Figure 2.

Schematic illustration of the molecular mechanisms of relevant immunotherapies for pancreatic cancer. (A) After binding to PD-1 or PD-L1, ICIs block the binding of tumor cells to T cells, thereby maintaining the tumor-killing activity of T cells and acting on pancreatic cancer. (B) Tumor antigens are delivered into patients in a variety of forms, such as autologous tumor cells, tumor-associated proteins or peptides, and dendritic cells as delivery vectors.
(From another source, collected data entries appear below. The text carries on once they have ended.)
(* ===== verification/SchedRun.v ===== *)
(** * One step of a task, and its retirement

    The exact result of [run_task] and [finish_task] in a well-formed world,
    and the proof that both keep the world well-formed: no assert of the
    scheduler can fire and no dropped task is ever reached, as long as the
    running step stays inside its stack. *)
From stdpp Require Import gmap.
From S2P Require Import Prelude Machine ContextSwitch Preempt PreemptStub PreemptTable Task.
From S2P Require Import Sched.

#[local] Open Scope Z_scope.

Module SchedRun.
Import Preempt Stub Switch Table Tasks Sched.

Section virt.
Context `{VA : VirtAddrs}.

(** ** Running *)

(** The step of [t] behaves: frames captured while it runs have their stack
    pointer inside its stack, and it does not write over a live canary. *)
Definition env_ok (w : World) (t : Task) (e : StepEnv) : Prop :=
  Forall (λ f, valid_for f (stack_bottom (stack t)) (stack_top (stack t)) = true)
    (irq_during e) ∧
  ∀ b t', boxes w !! b = Some t' → canary_ok (stack t') (step_mem e (wmem w)) = true.

Definition after_step (e : StepEnv) (sl : nat) (st : Statics) : Statics :=
  set_current (Z.of_nat MAX_TASKS)
    (irqs (irq_after e) (set_preemptible false
      (irqs (irq_during e) (set_preemptible true
        (irqs (irq_before e) (set_current (Z.of_nat sl) st)))))).

Definition ran_task (e : StepEnv) (t : Task) : Task :=
  set_ctx (set_state (set_runs t (runs t + 1)) (if step t (runs t) then Ready else Finished))
    (mkContext (yield_rsp e)).

Definition ran (e : StepEnv) (a : nat) (t : Task) (w : World) : World :=
  mkWorld (after_step e (slot t) (statics w)) (task_ptrs w)
    (<[a := ran_task e t]> (boxes w)) (next_box w) (step_mem e (wmem w))
    (stack_top (stack t)) (if runs t =? 0 then ctx_rsp (ctx t) + 56 else entry_rsp w).

Lemma set_current_small idx st : (idx < 256)%nat → CURRENT_IDX (set_current (Z.of_nat idx) st) = Z.of_nat idx.
Proof. intros. cbn. apply Z.mod_small. lia. Qed.

Lemma after_step_fields e sl st :
  (sl < MAX_TASKS)%nat →
  SLOT_USED (after_step e sl st) = SLOT_USED st ∧
  SLOT_BOUNDS (after_step e sl st) = SLOT_BOUNDS st ∧
  PREEMPTIBLE (after_step e sl st) = 0.
Proof.
  intros Hsl. unfold after_step. cbn [set_current SLOT_USED SLOT_BOUNDS PREEMPTIBLE].
  destruct (irqs_fields (irq_after e) (set_preemptible false (irqs (irq_during e)
    (set_preemptible true (irqs (irq_before e) (set_current (Z.of_nat sl) st)))))) as (-> & -> & _ & ->).
  cbn [set_preemptible SLOT_USED SLOT_BOUNDS PREEMPTIBLE].
  destruct (irqs_fields (irq_during e) (set_preemptible true (irqs (irq_before e)
    (set_current (Z.of_nat sl) st)))) as (-> & -> & _).
  cbn [set_preemptible SLOT_USED SLOT_BOUNDS].
  destruct (irqs_fields (irq_before e) (set_current (Z.of_nat sl) st)) as (-> & -> & _).
  done.
Qed.

Lemma after_step_wf e sl st : table_wf st → table_wf (after_step e sl st).
Proof.
  intros H. unfold after_step.
  eapply table_step_wf; [apply step_current|]. apply irqs_wf.
  eapply table_step_wf; [apply step_fence|]. apply irqs_wf.
  eapply table_step_wf; [apply step_fence|]. apply irqs_wf.
  eapply table_step_wf; [apply step_current|done].
Qed.

(** Only the running task's slot can receive a frame, and only one captured
    during its step. *)
Lemma after_step_frames e sl st i f :
  (sl < MAX_TASKS)%nat → PREEMPTIBLE st = 0 →
  TASK_FRAMES (after_step e sl st) !! i = Some f →
  TASK_FRAMES st !! i = Some f ∨ (f ∈ irq_during e ∧ i = sl).
Proof.
  intros Hsl Hf. unfold after_step. cbn [set_current TASK_FRAMES]. intros H.
  apply irqs_frames in H as [H|(_ & Hy & _)]; [|done].
  cbn [set_preemptible TASK_FRAMES] in H.
  apply irqs_frames in H as [H|(Hin & _ & ->)].
  - cbn [set_preemptible TASK_FRAMES] in H.
    apply irqs_frames in H as [H|(_ & Hy & _)]; [by left|].
    unfold yanks in Hy. cbn [set_current PREEMPTIBLE] in Hy. by rewrite Hf in Hy.
  - right. split; [done|]. cbn [set_preemptible CURRENT_IDX].
    destruct (irqs_fields (irq_before e) (set_current (Z.of_nat sl) st)) as (_ & _ & -> & _).
    unfold MAX_TASKS in Hsl. rewrite set_current_small by lia. lia.
Qed.

Lemma after_step_length e sl st :
  table_wf st → length (TASK_FRAMES (after_step e sl st)) = MAX_TASKS.
Proof. intros H. apply (after_step_wf e sl), tw_frames in H. done. Qed.

Lemma trampoline_iter_spec p e w a t :
  CURRENT_IDX (statics w) = Z.of_nat (slot t) → (slot t < MAX_TASKS)%nat →
  task_ptrs w !! slot t = Some (Some a) → boxes w !! a = Some t →
  canary_ok (stack t) (wmem w) = true → 0 ≤ runs t → runs t + 1 < u64_lim →
  trampoline_iter p e w =
    Ret (put a (ran_task e t)
      (set_wmem (set_statics w
        (irqs (irq_after e) (set_preemptible false
          (irqs (irq_during e) (set_preemptible true (irqs (irq_before e) (statics w)))))))
        (step_mem e (wmem w)))).
Proof.
  intros Hc Hsl Hp Ha Hcan Hr0 Hr. unfold trampoline_iter, current_task, task_at, current_idx.
  rewrite Hc, Nat2Z.id, (proj2 (Nat.leb_gt _ _) Hsl), bind_Ret, Hp.
  change (expect (default None (Some (Some a))) _) with (Ret a).
  rewrite bind_Ret, (deref_Some a t w Ha), bind_Ret, Hcan. cbn [negb].
  rewrite add64_exact by ulia. by rewrite bind_Ret.
Qed.

Lemma enter_task_spec q w a t s (w1 : World) :
  world_live q w → boxes w !! a = Some t →
  enter_task (set_state t s) w1 =
    Ret (mkWorld (statics w1) (task_ptrs w1) (boxes w1) (next_box w1) (wmem w1) (rsp0 w1)
           (if runs t =? 0 then ctx_rsp (ctx t) + 56 else entry_rsp w1)).
Proof.
  intros Hw Ha. pose proof (wl_tasks _ _ Hw _ _ Ha) as Ht.
  unfold enter_task. cbn [set_state runs ctx]. destruct (runs t =? 0) eqn:E.
  - apply Z.eqb_eq in E. by rewrite (tl_entry _ _ _ Ht E).
  - by destruct w1.
Qed.

(** The asserts of the path pass and the result is [ran]. *)
Lemma switch_to_task_spec p e q w a t :
  world_live q w → boxes w !! a = Some t → runs t + 1 < u64_lim →
  switch_to_task p e a (put a (set_state t Running) w) = Ret (ran e a t w).
Proof.
  intros Hw Ha Hr. pose proof (wl_tasks _ _ Hw _ _ Ha) as Ht.
  pose proof (tl_slot _ _ _ Ht) as Hsl.
  unfold switch_to_task. rewrite deref_put, bind_Ret.
  unfold set_rsp0. cbn [set_state stack slot]. rewrite VirtAddr_new_ok by apply (tl_top _ _ _ Ht). rewrite !bind_Ret.
  rewrite (enter_task_spec q w a t) by done. rewrite bind_Ret.
  erewrite trampoline_iter_spec with (t := set_state t Running); [|try done..].
  - rewrite bind_Ret. unfold ran, put, ran_task. cbn -[irqs insert].
    rewrite insert_insert_eq. done.
  - cbn. apply Z.mod_small. unfold MAX_TASKS in Hsl. lia.
  - cbn -[lookup]. apply (tl_ptr _ _ _ Ht).
  - apply lookup_insert_eq.
  - apply (tl_canary _ _ _ Ht).
  - apply (tl_runs _ _ _ Ht).
Qed.

(** A world that differs from a live one by one step of [a]. *)
Lemma ran_live q w a t e :
  world_live q w → boxes w !! a = Some t → env_ok w t e →
  world_live q (ran e a t w).
Proof.
  intros Hw Ha [Hfr Hcan]. pose proof (wl_tasks _ _ Hw _ _ Ha) as Ht.
  pose proof (tl_slot _ _ _ Ht) as Hsl.
  destruct (after_step_fields e (slot t) (statics w) Hsl) as (Hu & Hb & Hf).
  assert (∀ i, slot_bit (after_step e (slot t) (statics w)) i = slot_bit (statics w) i) as Hbit
    by (intros i; unfold slot_bit; by rewrite Hu).
  assert (∀ b tb, boxes w !! b = Some tb → b ≠ a ∨ tb = t →
    ∃ f, TASK_FRAMES (after_step e (slot t) (statics w)) !! slot tb = Some f ∧
         valid_for f (stack_bottom (stack tb)) (stack_top (stack tb)) = true) as Hframe.
  { intros b tb Hb' Hor. pose proof (wl_tasks _ _ Hw _ _ Hb') as Htb.
    destruct (lookup_lt_is_Some_2 (TASK_FRAMES (after_step e (slot t) (statics w))) (slot tb)) as [f Hfl].
    { rewrite after_step_length by apply Hw. apply (tl_slot _ _ _ Htb). }
    exists f. split; [done|].
    destruct (after_step_frames _ _ _ _ _ Hsl (wl_fence _ _ Hw) Hfl) as [Hold|[Hin Heq]].
    - destruct (tl_frame _ _ _ Htb) as (f' & Hf' & Hv). congruence.
    - assert (b = a) as -> by (by eapply (live_slot_inj q w)).
      assert (tb = t) as -> by congruence. rewrite Forall_forall in Hfr. by apply Hfr. }
  constructor; cbn [ran statics task_ptrs boxes next_box wmem].
  - apply after_step_wf, Hw.
  - exact Hf.
  - apply Hw.
  - apply Hw.
  - intros b. rewrite (wl_dom _ _ Hw b), lookup_insert_is_Some'.
    split; [by right|]. intros [<-|]; [by eexists|done].
  - intros b tb Hlk. apply lookup_insert_Some in Hlk as [[<- <-]|[Hne Hlk]].
    + destruct (Hframe a t Ha (or_intror eq_refl)) as (f & Hf1 & Hf2).
      constructor; cbn [ran ran_task set_ctx set_state set_runs slot stack preempt runs statics task_ptrs wmem];
        rewrite ?Hbit, ?Hb; try apply Ht; [by exists f|by apply (Hcan a)| |].
      * pose proof (tl_runs _ _ _ Ht). lia.
      * pose proof (tl_runs _ _ _ Ht). lia.
    + pose proof (wl_tasks _ _ Hw _ _ Hlk) as Htb.
      destruct (Hframe b tb Hlk (or_introl (not_eq_sym Hne))) as (f & Hf1 & Hf2).
      constructor; cbn [ran statics task_ptrs wmem]; rewrite ?Hbit, ?Hb; try apply Htb;
        [by exists f|by apply (Hcan b)].
  - intros b Hb'. apply lookup_insert_is_Some' in Hb' as [<-|Hb']; apply (wl_next _ _ Hw); [by eexists|done].
  - intros i Hi Hbi. rewrite Hbit in Hbi. destruct (wl_slots _ _ Hw i Hi Hbi) as (b & tb & Hb1 & Hb2).
    destruct (decide (b = a)) as [->|Hne].
    + exists a, (ran_task e t). rewrite lookup_insert_eq. split; [done|]. cbn. congruence.
    + exists b, tb. rewrite lookup_insert_ne by done. done.
  - intros i Hi Hbi. rewrite Hbit in Hbi. by apply Hw.
Qed.

Lemma run_task_spec p env q w a t :
  world_live q w → boxes w !! a = Some t → env_ok w t (env a) → runs t + 1 < u64_lim →
  run_task p env a w = Ret (ran (env a) a t w) ∧ world_live q (ran (env a) a t w).
Proof.
  intros Hw Ha He Hr. pose proof (ran_live _ _ _ _ _ Hw Ha He) as Hw1. split; [|done].
  assert (boxes (ran (env a) a t w) !! a = Some (ran_task (env a) t)) as Ha1
    by apply lookup_insert_eq.
  pose proof (wl_tasks _ _ Hw1 _ _ Ha1) as Ht.
  unfold run_task. rewrite (deref_Some a t w Ha), bind_Ret.
  rewrite (switch_to_task_spec p _ q) by done. rewrite bind_Ret.
  rewrite (deref_Some a _ _ Ha1), bind_Ret, (tl_fresh _ _ _ Ht).
  cbn [assert_]. rewrite bind_Ret. unfold frame_ok, slot_bounds, snapshot.
  pose proof (tl_slot _ _ _ Ht) as Hsl.
  rewrite (proj2 (Nat.leb_gt _ _) Hsl), (tl_bounds _ _ _ Ht). cbn [fst].
  rewrite (proj2 (Z.eqb_neq _ 0) (tl_bottom _ _ _ Ht)). cbn [negb].
  destruct (tl_frame _ _ _ Ht) as (f & Hf & Hv).
  rewrite (proj2 (Nat.ltb_lt _ _) Hsl), Hf. cbn [assert_ expect].
  rewrite !bind_Ret, Hv. done.
Qed.

(** ** Updating fields the other structures do not see *)

Definition same_shell (t t' : Task) : Prop :=
  slot t' = slot t ∧ stack t' = stack t ∧ preempt t' = preempt t ∧
  runs t' = runs t ∧ ctx t' = ctx t.

Lemma put_live q w a t t' :
  world_live q w → boxes w !! a = Some t → same_shell t t' → world_live q (put a t' w).
Proof.
  intros Hw Ha (E1 & E2 & E3 & E4 & E5). pose proof (wl_tasks _ _ Hw _ _ Ha) as Ht.
  constructor; cbn [put set_boxes statics task_ptrs boxes next_box wmem]; try apply Hw.
  - intros b. rewrite (wl_dom _ _ Hw b), lookup_insert_is_Some'.
    split; [by right|]. intros [<-|]; [by eexists|done].
  - intros b tb Hlk. apply lookup_insert_Some in Hlk as [[<- <-]|[Hne Hlk]].
    + constructor; cbn [put set_boxes statics task_ptrs wmem]; rewrite ?E1, ?E2, ?E3, ?E4, ?E5;
        apply Ht.
    + apply (wl_tasks _ _ Hw) in Hlk. by destruct Hlk.
  - intros b Hb'. apply lookup_insert_is_Some' in Hb' as [<-|Hb']; apply (wl_next _ _ Hw);
      [by eexists|done].
  - intros i Hi Hbi. destruct (wl_slots _ _ Hw i Hi Hbi) as (b & tb & Hb1 & Hb2).
    destruct (decide (b = a)) as [->|Hne].
    + exists a, t'. rewrite lookup_insert_eq. split; [done|]. congruence.
    + exists b, tb. by rewrite lookup_insert_ne.
Qed.

(** ** Retirement *)

Definition retired (a : nat) (t : Task) (w : World) : World :=
  mkWorld
    (with_frames (statics w) (<[slot t := ZERO]> (TASK_FRAMES (statics w)))
       (clear_bit (SLOT_USED (statics w)) (slot t)))
    (<[slot t := None]> (task_ptrs w)) (delete a (boxes w)) (next_box w) (wmem w)
    (rsp0 w) (entry_rsp w).

Lemma finish_task_eq q w a t :
  world_live q w → boxes w !! a = Some t → finish_task a w = Ret (retired a t w).
Proof.
  intros Hw Ha. pose proof (wl_tasks _ _ Hw _ _ Ha) as Ht.
  pose proof (tl_slot _ _ _ Ht) as Hsl.
  unfold finish_task, clear_task_ptr. rewrite (deref_Some a t w Ha), bind_Ret.
  rewrite (proj2 (Nat.ltb_lt _ _) Hsl). cbn [set_ptrs statics].
  unfold unregister_task, release_checks. rewrite (proj2 (Nat.ltb_lt _ _) Hsl), (tl_bit _ _ _ Ht).
  cbn [assert_]. by rewrite !bind_Ret.
Qed.

Lemma retired_live q w a t :
  world_live (a :: q) w → boxes w !! a = Some t → world_live q (retired a t w).
Proof.
  intros Hw Ha. pose proof (wl_tasks _ _ Hw _ _ Ha) as Ht.
  pose proof (tl_slot _ _ _ Ht) as Hsl. pose proof (wl_table _ _ Hw) as Htab.
  pose proof (tw_used _ Htab) as Hu.
  assert (∀ i, (i < MAX_TASKS)%nat → slot_bit (statics (retired a t w)) i =
    (negb (slot t =? i)%nat && slot_bit (statics w) i)) as Hbit.
  { intros i Hi. by apply (bitmap_clear (SLOT_USED (statics w)) (slot t) i). }
  pose proof (wl_nodup _ _ Hw) as [Hna Hnd]%NoDup_cons.
  constructor; try done.
  - apply (table_step_wf (statics w)); [|done]. apply (step_unregister _ (slot t)).
    unfold unregister_task, release_checks. by rewrite (proj2 (Nat.ltb_lt _ _) Hsl), (tl_bit _ _ _ Ht).
  - apply (wl_fence _ _ Hw).
  - cbn. rewrite length_insert. apply Hw.
  - intros b. cbn [retired boxes]. pose proof (wl_dom _ _ Hw b) as Hd.
    rewrite elem_of_cons in Hd. rewrite lookup_delete_is_Some.
    destruct (decide (a = b)) as [<-|Hne]; [naive_solver|].
    split; [intros; split; [done|by apply Hd; right]|].
    intros [_ H]. apply Hd in H as [->|]; done.
  - intros b tb Hlk. cbn [retired boxes] in Hlk.
    apply lookup_delete_Some in Hlk as [Hne Hlk].
    pose proof (wl_tasks _ _ Hw _ _ Hlk) as Htb.
    assert (slot t ≠ slot tb) as Hslot.
    { intros Heq. apply Hne. by eapply (live_slot_inj _ w). }
    constructor; try apply Htb.
    + rewrite Hbit by apply (tl_slot _ _ _ Htb).
      rewrite (proj2 (Nat.eqb_neq _ _) Hslot). apply (tl_bit _ _ _ Htb).
    + cbn [retired task_ptrs]. rewrite list_lookup_insert_ne by done. apply (tl_ptr _ _ _ Htb).
    + cbn [retired statics with_frames TASK_FRAMES]. rewrite list_lookup_insert_ne by done.
      apply (tl_frame _ _ _ Htb).
  - intros b Hb'. cbn [retired boxes] in Hb'. apply lookup_delete_is_Some in Hb' as [_ Hb'].
    by apply (wl_next _ _ Hw).
  - intros i Hi Hbi. rewrite Hbit in Hbi by done. apply andb_true_iff in Hbi as [Hne Hbi].
    apply negb_true_iff, Nat.eqb_neq in Hne.
    destruct (wl_slots _ _ Hw i Hi Hbi) as (b & tb & Hb1 & Hb2).
    exists b, tb. split; [|done]. cbn [retired boxes]. rewrite lookup_delete_ne; [done|].
    intros <-. congruence.
  - intros i Hi Hbi. rewrite Hbit in Hbi by done. cbn [retired task_ptrs].
    destruct (decide (slot t = i)) as [<-|Hne].
    + apply list_lookup_insert_eq. by rewrite (wl_ptrs _ _ Hw).
    + rewrite (proj2 (Nat.eqb_neq _ _) Hne) in Hbi.
      rewrite list_lookup_insert_ne by done. by apply Hw.
Qed.

End virt.
End SchedRun.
After the vaccine enters the body, tumor antigens are phagocytosed by dendritic cells, which are then processed and presented to T cells to activate antigen-specific cytotoxic T cells, thereby killing pancreatic cancer. (C) The patient’s own immune cells were collected, genetically modified, and cultured in vitro, and then returned to the patient’s body to act on pancreatic cancer. (D) Oncolytic viruses replicate in tumor cells and can specifically infect and lyse tumor cells. In addition, the expression of viral antigens induces an antiviral immune response that can help destroy pancreatic cancer cells. 2E, Extracellular matrix-modified pancreatic cancer cells. Normally, pancreatic epithelial cells are surrounded by extracellular matrix (ECM), fibroblasts, and blood vessels to provide structural and nutritional support. However, during tumorigenesis, molecules such as tumor growth factors (such as TGF-β) or Hedgehog (SHH) activate intracellular signaling, leading cancer-associated fibroblasts to enhance ECM deposition. Forming a tumor microenvironment conducive to the growth and spread of pancreatic cancer. However, by blocking this pathway, it is possible to establish a more beneficial and healthy tumor microenvironment.